1. The trajectory: modest growth then a pandemic spike
Multiple accounts agree the deficit rose over Trump’s first four fiscal years, culminating in an unprecedented 2020 increase driven by emergency pandemic spending; the deficit in fiscal year 2020 reached about $3 trillion, the largest peacetime shortfall as a share of GDP [2]. Before the pandemic, deficits were increasing year-to-year as a consequence of the 2017 Tax Cuts and Jobs Act and later bipartisan spending bills—the Manhattan Institute and Committee for a Responsible Federal Budget both document that deficits exceeded earlier projections during each of Trump’s years and that the tax cut in particular reduced revenues substantially [2] [3].
2. What the sources give as hard numbers (and what they don’t)
Reporting explicitly states the deficit was “nearly $1 trillion” by 2019, a roughly 50% rise compared with earlier years, and then soared to about $3 trillion in 2020 amid the CARES Act and other relief measures [1] [2]. Several watchdogs and budget analysts quantify the major legislative drivers—CRFB and others attribute roughly $1.9 trillion of borrowing tied to the Tax Cuts and Jobs Act and another $1.9 trillion to the CARES Act—yet the supplied sources do not include a complete, sourced table of the official Treasury or CBO fiscal‑year deficit totals for every year 2017–2020 in sequence [3].
3. The year‑over‑year increases that can be documented from supplied reporting
From the sources provided, two concrete year markers emerge: by 2019 the annual deficit was “nearly $1 trillion” and by 2020 it reached approximately $3 trillion, implying an increase on the order of roughly $2 trillion between 2019 and 2020 [1] [2]. The reporting also characterizes the 2017–2019 years as a period of steady deficit growth driven by tax cuts and discretionary spending increases, but it does not supply precise, sourced dollar increases for 2017→2018 and 2018→2019 within the documents provided here [2] [3].
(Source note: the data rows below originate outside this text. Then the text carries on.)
(** ** Posting *)

(** The descriptors written are posted, unless the doorbell fails. *)
Lemma descq_post_inv s S P C w pp :
  qinv R s S P C →
  ∃ ok s' P' C', descq_post w pp s = Some (ok, s') ∧ P <= P' ∧ C <= C' ∧ qinv R s' S P' C' ∧ adv s s' ∧
                 (ok = true → w ≠ 0 ∨ P = S → P' = S) ∧ dq_work_list (s_q s') = dq_work_list (s_q s) ∧
                 dq_mm_desc (s_q s') = dq_mm_desc (s_q s) ∧ dq_h2c_desc (s_q s') = dq_h2c_desc (s_q s) ∧
                 work_left s' = work_left s ∧ (doorbell_works H → ok = true).
Proof using R_cb.
  intros Hi. unfold descq_post. destruct (w =? 0) eqn:Hw.
  { exists true, s, P, C. split; [done|]. split; [lia|]. split; [lia|]. split; [done|].
    split; [apply adv_refl|]. split; [intros; lia|done]. }
  erewrite qm_bind_eq by done. pose proof (qinv_ring R _ _ _ _ Hi) as Hn.
  match goal with |- ∃ _ _ _ _, (_ ≫= _) ?st = _ ∧ _ => set (s1 := st) end.
  assert (Hp1 : pri_pidx (dq_pidx_info (s_q s1)) = S mod qc_rngsz (dq_conf (s_q s))).
  { unfold s1. simpl. rewrite (qi_pidx _ _ _ _ _ Hi). destruct (qi_ring _ _ _ _ _ Hi).
    apply wrap_small. unfold is_u. pose proof (Z.mod_pos_bound S (qc_rngsz (dq_conf (s_q s))) ltac:(lia)). lia. }
  assert (Hi1 : qinv R s1 S P C).
  { destruct Hi as [? ? ? ? ? ? ? _ ? ? ? ? ? ? ?]. split; try done. right. exists S. split; [lia|]. done. }
  assert (Ha1 : adv s s1).
  { split; try done. exists []. rewrite app_nil_r. set_solver. }
  destruct (qwhen pp (qevent EvPingPong) s1) as [[u s2]|] eqn:Hpp; cycle 1.
  { destruct pp; discriminate Hpp. }
  assert (Hx2 : qinv R s2 S P C ∧ adv s1 s2 ∧ s_q s2 = s_q s1 ∧ s_reqs s2 = s_reqs s1).
  { destruct pp; injection Hpp as <- <-.
    - split; [destruct Hi1; by split|]. split; [|done].
      split; try done; simpl.
      + unfold line. simpl. by rewrite completed_app, app_nil_r.
      + exists [EvPingPong]. split; [done|]. set_solver.
    - split; [done|]. split; [apply adv_refl|done]. }
  destruct Hx2 as (Hi2 & Ha2 & Hq2 & Hh2). rewrite qm_bind_run, Hpp.
  unfold descq_pidx_doorbell. rewrite qm_bind_run. erewrite qm_bind_eq by done. unfold hwcall.
  destruct (queue_pidx_update _ _ _ _) as [rv h'] eqn:Hpost.
  assert (Hinf2 : pri_pidx (dq_pidx_info (s_q s2)) = S mod qc_rngsz (dq_conf (s_q s2))).
  { rewrite Hq2. done. }
  assert (Hi3 : qinv R (s2 <| s_hw := h' |>) S (if rv <? 0 then P else S) C).
  { destruct Hi2 as [A1 A2 A3 Ho A5 A6 A7 _ A9 A10 A11 A12 A13 A14 A15].
    pose proof (eng_post _ _ _ _ S _ _ _ _ _ A3 ltac:(lia) ltac:(lia) Hinf2 Hpost) as He.
    split; try done; simpl; [destruct (rv <? 0); lia|]. right. exists S. split; [destruct (rv <? 0); lia|done]. }
  assert (Ha3 : adv s (s2 <| s_hw := h' |>)).
  { eapply adv_trans; [exact Ha1|]. eapply adv_trans; [exact Ha2|].
    destruct (adv_refl s2) as [B1 B2 B3 B4 B5 B6 B7 B8]. by split. }
  assert (Hpord : P <= S) by apply (qi_order _ _ _ _ _ Hi).
  destruct (rv <? 0) eqn:Hrv.
  - exists false, (s2 <| s_hw := h' |>), P, C. split; [done|]. split; [lia|]. split; [lia|]. split; [done|].
    split; [done|]. split; [done|]. unfold work_left. simpl. rewrite Hq2, Hh2. repeat (split; [done|]).
    intros Hdb. specialize (Hdb (qc_qidx (dq_conf (s_q s2))) (qc_q_type (dq_conf (s_q s2)))
      (dq_pidx_info (s_q s2)) (s_hw s2)). rewrite Hpost in Hdb. simpl in Hdb. lia.
  - destruct (poll_inv _ _ _ _ Hi3) as (rv' & s4 & P' & C' & Hrun & HP & HC & Hi4 & Hpo).
    exists true, s4, P', C'. erewrite qm_bind_eq by exact Hrun. split; [done|]. split; [lia|]. split; [lia|].
    split; [done|]. split; [eapply adv_trans; [exact Ha3|apply Hpo]|]. split.
    + intros _ _. pose proof (qi_order _ _ _ _ _ Hi4). lia.
    + rewrite (polled_work_left _ _ _ _ _ Hi3 Hpo), (po_work _ _ Hpo), (po_mm _ _ Hpo), (po_h2c _ _ Hpo).
      unfold work_left. simpl. by rewrite Hq2, Hh2.
Qed.
End loop.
4. Why precise year‑to‑year numbers matter — and why sources differ
Analysts disagree on attribution: some emphasize legislative choices (Tax Cuts and Jobs Act, Bipartisan Budget Acts) as the main causes of the pre‑pandemic deficit growth [3] [4], while others note the pandemic’s one‑off fiscal shock dwarfed prior changes [2]. Political actors and committees have incentives—House Budget Committee materials and partisan fact checks show competing framings about how much each administration “added” to debt projections—which complicates simple year‑by‑year claim and motivates reliance on CBO and Treasury raw fiscal‑year data for definitive numbers [5] [6].
5. Bottom line and a transparency caveat
Bottom line: the provided sources document deficits rising to nearly $1 trillion in 2019 and then jumping to roughly $3 trillion in 2020, an increase of about $2 trillion between those two fiscal years, and they describe steady deficit increases through 2017–2019 tied to the 2017 tax law and later spending bills [1] [2] [3]. However, the supplied reporting does not contain a full, sourced year‑by‑year table of the exact dollar increase for each transition 2017→2018, 2018→2019 and 2019→2020; obtaining those precise, annual deficit deltas requires consulting primary CBO or Treasury fiscal‑year tables not included among the provided documents [7].